Given the rally in the equity markets, everyone is gung ho on equity. In fact, in the past three years, equity funds have delivered superior returns over other asset classes such as gold, real estate and debt funds.

In such a market rally, many advisors find it difficult to encourage their clients to follow asset allocation due to client’s resistance for low yielding products. Also, many clients prefer focussing on returns over asset allocation.

However, a few analogies from day-to-day life will help advisors explain to them the significance of investing in debt funds even when equity is fetching good returns.

Let us look at some of those analogies. What is the first thing that comes to your mind when you think of food? Of course, taste (returns in finance parlance). Though taste is important, it is not the only parameter to decide what you will eat.

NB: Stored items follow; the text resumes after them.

(* ===== verification/MlfqSched.v ===== *)
(** One turn of [scheduler] under the multi-level feedback queue policy
    (kernel/proc.c), against the queues as lists of processes (Mlfq.v). *)

From Stdlib Require Import FunctionalExtensionality.
From stdpp Require Import base gmap strings numbers list.
From S2P Require Import Prelude Spinlock Kstate Mlfq Sched.
Local Open Scope Z_scope.

(** * The choice *)

(** The first element of [l] that may run. *)
Fixpoint first_run (run : nat → bool) (l : list nat) : option nat :=
  match l with
  | [] => None
  | i :: l' => if run i then Some i else first_run run l'
  end.

(** The first such element of the first queue that has one, with its level;
    [lv] is the level of the head of [q]. *)
Fixpoint pick (run : nat → bool) (lv : nat) (q : queues) : option (nat * nat) :=
  match q with
  | [] => None
  | l :: q' =>
      match first_run run l with
      | Some i => Some (lv, i)
      | None => pick run (S lv) q'
      end
  end.

Definition run_of (procs : list proc) (i : nat) : bool :=
  match procs !! i with Some p => runnable p | None => false end.

(** All runnable processes, in table order, at the end of their levels. *)
Definition refill (procs : list proc) (l : list nat) (q : queues) : queues :=
  fold_left (enqueue_sel (fun _ => runnable) procs) l q.

Definition reset_slice (p : proc) : proc :=
  if runnable p then p <| p_time_slice := 0 |> else p.

Lemma first_run_Some run l i :
  first_run run l = Some i ↔
  ∃ l1 l2, l = l1 ++ i :: l2 ∧ run i = true ∧ ∀ j, j ∈ l1 → run j = false.
Proof.
  split.
  - induction l as [|j l IH]; simpl; [done|]. destruct (run j) eqn:E.
    + intros [= ->]. exists [], l. split_and!; [done..|]. by intros j ?%elem_of_nil.
    + intros (l1 & l2 & -> & Hi & Hl)%IH. exists (j :: l1), l2. split_and!; [done..|].
      intros k [->|?]%elem_of_cons; auto.
  - intros (l1 & l2 & -> & Hi & Hl). induction l1 as [|j l1 IH]; simpl; [by rewrite Hi|].
    rewrite Hl by left. apply IH. intros k Hk. apply Hl. by right.
Qed.

Lemma first_run_None run l : first_run run l = None ↔ ∀ j, j ∈ l → run j = false.
Proof.
  induction l as [|j l IH]; simpl.
  - split; [by intros _ j ?%elem_of_nil|done].
  - destruct (run j) eqn:E.
    + split; [done|]. intros H. by rewrite H in E by left.
    + rewrite IH. split; [|intros H k Hk; apply H; by right].
      intros H k [->|?]%elem_of_cons; auto.
Qed.

Lemma pick_None run lv q : pick run lv q = None ↔ ∀ l j, l ∈ q → j ∈ l → run j = false.
Proof.
  revert lv. induction q as [|l q IH]; intros lv; simpl.
  - split; [by intros _ l j ?%elem_of_nil|done].
  - destruct (first_run run l) as [i|] eqn:E.
    + split; [done|]. intros H. apply first_run_Some in E as (l1 & l2 & -> & Hi & _).
      rewrite (H (l1 ++ i :: l2) i) in Hi; [done|by left|apply elem_of_app; right; by left].
    + rewrite IH. rewrite first_run_None in E. split.
      * intros H l' j [->|?]%elem_of_cons ?; eauto.
      * intros H l' j ? ?. eapply H; [by right|done].
Qed.

Lemma pick_Some run lv q lv' i :
  pick run lv q = Some (lv', i) →
  ∃ k l, lv' = (lv + k)%nat ∧ q !! k = Some l ∧ first_run run l = Some i ∧
    ∀ k' l', (k' < k)%nat → q !! k' = Some l' → first_run run l' = None.
Proof.
  revert lv. induction q as [|l q IH]; intros lv; simpl; [done|].
  destruct (first_run run l) as [j|] eqn:E.
  - intros [= <- <-]. exists 0%nat, l. split_and!; [lia|done..|]. intros; lia.
  - intros (k & l' & -> & Hk & Hf & Hb)%IH. exists (S k), l'. split_and!; [lia|done..|].
    intros [|k'] l'' Hlt; simpl; [by intros [= <-]|]. apply Hb. lia.
Qed.

(** Refilling empty queues puts every runnable process in its level. *)
Definition in_level (procs : list proc) (lv i : nat) : bool :=
  match procs !! i with
  | Some p => runnable p && (p_queue_level p =? Z.of_nat lv)
  | None => false
  end.

Lemma refill_empty procs n lv :
  levels_ok procs → (lv < QUEUE_LEVELS)%nat →
  refill procs (seq 0 n) (replicate QUEUE_LEVELS []) !! lv =
    Some (filter (fun i => in_level procs lv i = true) (seq 0 n)).
Proof.
  intros Hlv Hlt. induction n as [|n IH].
  { exact (lookup_replicate_2 QUEUE_LEVELS [] lv Hlt). }
  rewrite seq_S. unfold refill in *. rewrite fold_left_app, filter_app. simpl.
  set (q := fold_left _ _ _) in *. unfold enqueue_sel, in_level at 3.
  destruct (procs !! n) as [p|] eqn:Hp.
  2: { rewrite filter_cons_False by (by rewrite Hp). by rewrite app_nil_r. }
  destruct (runnable p) eqn:Hr; simpl.
  2: { rewrite filter_cons_False by (by rewrite Hp, Hr). by rewrite app_nil_r. }
  pose proof (Hlv p (list_elem_of_lookup_2 _ _ _ Hp)). unfold q_enqueue.
  destruct (Z.eqb_spec (p_queue_level p) (Z.of_nat lv)) as [E|E].
  - rewrite E, Nat2Z.id, list_lookup_alter_eq, IH. simpl. do 2 f_equal.
    + apply remove_first_notin. rewrite list_elem_of_filter, elem_of_seq. lia.
    + rewrite filter_cons_True; [done|]. by rewrite Hp, Hr, E, Z.eqb_refl.
  - rewrite list_lookup_alter_ne by lia. rewrite filter_cons_False.
    + by rewrite app_nil_r.
    + rewrite Hp, Hr. simpl. lia.
Qed.

(** * The scan of the queues *)

Section scan.
Context {V : Type}.
Implicit Types (s : kstate V) (q : queues).

(** The state in which [swtch] enters process [i] from level [lv]. *)
Definition mlfq_entered (lv i : nat) (p : proc) q s s1 : Prop :=
  same_but_queues
    (on_mach (cpu_runs (Some i) (held (LkProc i) (k_mach s)))
       (put_proc i (dispatch (k_ticks s) p) s)) s1 ∧
  mlfq_abs s1 (q_remove lv i q).

(** The outcome [r] of the scan, when the choice is [o]. *)
Definition scan_outcome {A} (back : nat → M (kstate V) A) (none : A) q s
    (o : option (nat * nat)) (r : res (kstate V) A) : Prop :=
  match o with
  | Some (lv, i) =>
      ∃ p s1 k, k_procs s !! i = Some p ∧ r = Swtch (ToProc i) s1 k ∧
        mlfq_entered lv i p q s s1 ∧ ∀ s', k s' = back i s'
  | None => ∃ m', r = Ret none (on_mach m' s) ∧ scan_mach (k_mach s) None m'
  end.

Definition back_found (i : nat) : M (kstate V) (option unit) :=
  resume i ;; mret (Some tt).

Section level.
Context (s : kstate V) (q : queues).
Context (Hrest : at_rest s) (Habs : mlfq_abs s q) (Hwf : queues_wf q).

Lemma mlfq_visit_run lv l j i m' :
  q !! lv = Some l → l !! j = Some i → scan_mach (k_mach s) None m' →
  scan_outcome back_found None q s (if run_of (k_procs s) i then Some (lv, i) else None)
    (mlfq_visit lv j (on_mach m' s)).
Proof.
  intros Hl Hj Hm. pose proof Hrest as (Hok & Hfree & Hlen).
  assert (i < NPROC)%nat as Hi.
  { destruct Hwf as [_ Hq]. apply (Hq lv l Hl). by eapply list_elem_of_lookup_2. }
  destruct (lookup_lt_is_Some_2 (k_procs s) i) as [p Hp]; [lia|].
  assert (mlfq_abs (on_mach m' s) q) as Habs' by (by eapply mlfq_abs_ext; [..|exact Habs]).
  unfold mlfq_visit. erewrite bind_Ret; [|by eapply abs_queue_get]. cbv beta iota.
  erewrite bind_Ret; [|by eapply (scan_acquire (k_mach s) Hok Hfree None)].
  erewrite bind_Ret; [|by apply get_proc_run]. unfold run_of. rewrite Hp. unfold runnable.
  destruct (decide (p_state p = RUNNABLE)) as [Hr|Hr].
  - rewrite bool_decide_eq_true_2 by done.
    assert (held (LkProc i) m' = held (LkProc i) (k_mach s)) as ->.
    { destruct Hm as [->| ->]; [done|]. apply held_settle. }
    set (s2 := on_mach (held (LkProc i) (k_mach s)) s).
    pose proof Hok as (c & Hc & _).
    assert (cpus (k_mach s2) !! tp (k_mach s2) = Some (cpu_push c)) as Hc2.
    { simpl. by rewrite list_lookup_alter_eq, Hc. }
    set (s3 := on_mach (cpu_runs (Some i) (k_mach s2)) (put_proc i (dispatch (k_ticks s) p) s2)).
    destruct (dequeue_at_abs lv l j i s3 q) as (s4 & s5 & Hr4 & Hr5 & Habs5 & Hsame);
      [by eapply mlfq_abs_ext; [..|exact Habs]|done..|].
    assert (∀ {B} (f : unit → M (kstate V) B),
      (record_wait i ;; upd_proc i (fun p => p <| p_state := RUNNING |>) ;;
       x ← set_cpu_proc (Some i); f x) s2 = f tt s3) as Hmark.
    { intros B f. erewrite bind_Ret; [|by eapply record_wait_run].
      erewrite bind_Ret; [|eapply upd_proc_put; by eapply lookup_put_proc].
      rewrite put_proc_put_proc. erewrite bind_Ret; [|by eapply upd_mycpu_mach]. done. }
    rewrite Hmark. erewrite bind_Ret; [|exact Hr4]. erewrite bind_Ret; [|exact Hr5].
    eexists p, s5, _. split; [done|]. split; [reflexivity|]. split; [by split|].
    intros s'. unfold back_found, resume. rewrite !bind_run, res_bind_assoc. reflexivity.
  - rewrite bool_decide_eq_false_2 by done. exists (settle m').
    erewrite bind_Ret; [|by eapply (scan_keep (k_mach s) Hok Hfree None)].
    split; [done|]. by apply scan_mach_settle.
Qed.

Lemma level_scan_run lv l l1 l2 m' :
  q !! lv = Some l → l = l1 ++ l2 → scan_mach (k_mach s) None m' →
  scan_outcome back_found None q s
    (match first_run (run_of (k_procs s)) l2 with Some i => Some (lv, i) | None => None end)
    (for_ret (seq (length l1) (length l2)) (mlfq_visit lv) (on_mach m' s)).
Proof.
  intros Hl. revert l1 m'. induction l2 as [|i l2 IH]; intros l1 m' El Hm; simpl.
  { by exists m'. }
  pose proof (mlfq_visit_run lv l (length l1) i m' Hl) as Hv.
  rewrite El, list_lookup_middle in Hv by done. specialize (Hv eq_refl Hm).
  rewrite bind_run. destruct (run_of (k_procs s) i).
  - destruct Hv as (p & s1 & k & Hp & -> & He & Hk). simpl. eexists p, s1, _.
    split; [done|]. split; [reflexivity|]. split; [done|]. intros s'. simpl. rewrite Hk.
    unfold back_found. rewrite !bind_run, res_bind_assoc. done.
  - destruct Hv as (m'' & -> & Hm'). simpl.
    replace (S (length l1)) with (length (l1 ++ [i])) by (rewrite length_app; simpl; lia).
    apply IH; [|done]. by rewrite <- app_assoc.
Qed.

Lemma levels_scan_run q1 q2 m' :
  q = q1 ++ q2 → scan_mach (k_mach s) None m' →
  scan_outcome back_found None q s (pick (run_of (k_procs s)) (length q1) q2)
    (for_ret (seq (length q1) (length q2)) mlfq_level (on_mach m' s)).
Proof.
  revert q1 m'. induction q2 as [|l q2 IH]; intros q1 m' Eq Hm; simpl.
  { by exists m'. }
  assert (q !! length q1 = Some l) as Hl by (by rewrite Eq, list_lookup_middle).
  assert (mlfq_abs (on_mach m' s) q) as Habs' by (by eapply mlfq_abs_ext; [..|exact Habs]).
  pose proof (level_scan_run (length q1) l [] l m' Hl eq_refl Hm) as Hv. simpl in Hv.
  assert (mlfq_level (length q1) (on_mach m' s) =
    for_ret (seq 0 (length l)) (mlfq_visit (length q1)) (on_mach m' s)) as E.
  { unfold mlfq_level. erewrite bind_Ret; [|by eapply abs_qsize]. by rewrite Nat2Z.id. }
  rewrite bind_run, E.
  destruct (first_run (run_of (k_procs s)) l) as [i|].
  - destruct Hv as (p & s1 & k & Hp & -> & He & Hk). simpl. eexists p, s1, _.
    split; [done|]. split; [reflexivity|]. split; [done|]. intros s'. simpl. rewrite Hk.
    unfold back_found. rewrite !bind_run, res_bind_assoc. done.
  - destruct Hv as (m'' & -> & Hm'). simpl.
    replace (S (length q1)) with (length (q1 ++ [l])) by (rewrite length_app; simpl; lia).
    apply IH; [|done]. by rewrite <- app_assoc.
Qed.

End level.
End scan.

(** * The whole turn *)

Section round.
Context {V : Type}.
Implicit Types (s : kstate V) (q : queues).

Lemma total_qsize_run s q :
  mlfq_abs s q → queues_wf q →
  ∃ total, total_qsize s = Ret total s ∧ (total = 0 ↔ concat q = []).
Proof.
  intros Habs Hwf. pose proof Hwf as [Hl Hq].
  destruct q as [|l0 [|l1 [|l2 [|]]]] eqn:Eq; try done. rewrite <- Eq in Habs, Hq.
  assert (∀ lv l, q !! lv = Some l → Z.of_nat (length l) <= Z.of_nat NPROC) as Hle.
  { intros lv l Hlv. destruct (Hq lv l Hlv) as [Hd Hb].
    pose proof (NoDup_indices_le _ _ Hd Hb). lia. }
  pose proof (Hle 0%nat l0 ltac:(by rewrite Eq)) as H0.
  pose proof (Hle 1%nat l1 ltac:(by rewrite Eq)) as H1.
  pose proof (Hle 2%nat l2 ltac:(by rewrite Eq)) as H2.
  pose proof NPROC_val as HN.
  unfold total_qsize, QUEUE_LEVELS. cbn [seq for_acc].
  exists (Z.of_nat (length l0 + length l1 + length l2)). split.
  - erewrite bind_Ret; [|erewrite bind_Ret; [|eapply (abs_qsize s q 0 l0 Habs); by rewrite Eq];
      reflexivity].
    erewrite bind_Ret; [|erewrite bind_Ret; [|eapply (abs_qsize s q 1 l1 Habs); by rewrite Eq];
      reflexivity].
    erewrite bind_Ret; [|erewrite bind_Ret; [|eapply (abs_qsize s q 2 l2 Habs); by rewrite Eq];
      reflexivity].
    unfold mret, M_ret. f_equal. rewrite (int_small (0 + _)) by lia.
    rewrite (int_small (0 + _ + _)) by lia. rewrite int_small by lia. lia.
  - simpl. rewrite app_nil_r. split.
    + intros E. destruct l0, l1, l2; simpl in *; try lia; done.
    + intros [-> [-> ->]%app_eq_nil]%app_eq_nil. done.
Qed.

If you are vegetarian, you will not eat non-veg food, even if it tastes good. If you have a medical condition and are prohibited from eating something, you will not eat it, even if it tastes good. Conversely, if your doctor has advised you to eat something, you will eat it, although you do not like it (green tea). To summarize, your food has to be suitable for you from multiple perspectives and not just taste.

Let us take another example of the clothes you wear. The comparable parameter to returns in this case is looks – how you look in it or how others appreciate your dressing sense. However, if you like a leather jacket or you look good in a leather jacket, you will not wear it in sweltering heat. Sometimes some people wear uncomfortable stuff for the sake of fashion to look good, but those cases are extreme. Normally, you would not wear skimpy clothes in biting cold weather. Here again comfort has been prioritized over looks.

Use such analogies to explain the relevance of debt funds to your clients.

Post retirement, the corpus is more about sustenance than appreciation of capital. Your clients may have some equity exposure, say 10% or 20% of their allocation, but the majority should be in debt schemes.

Even in mid-career stage when the investment horizon is reasonably long, equity may have a majority allocation in your portfolio, but debt provides stability to the portfolio.

To sum up, you should explain to your clients why they should allocate a reasonable portion of their asset allocation in debt funds to achieve their financial goals. You can help them identify their financial goals and link it with the mutual fund schemes depending on the risk appetite and time horizon.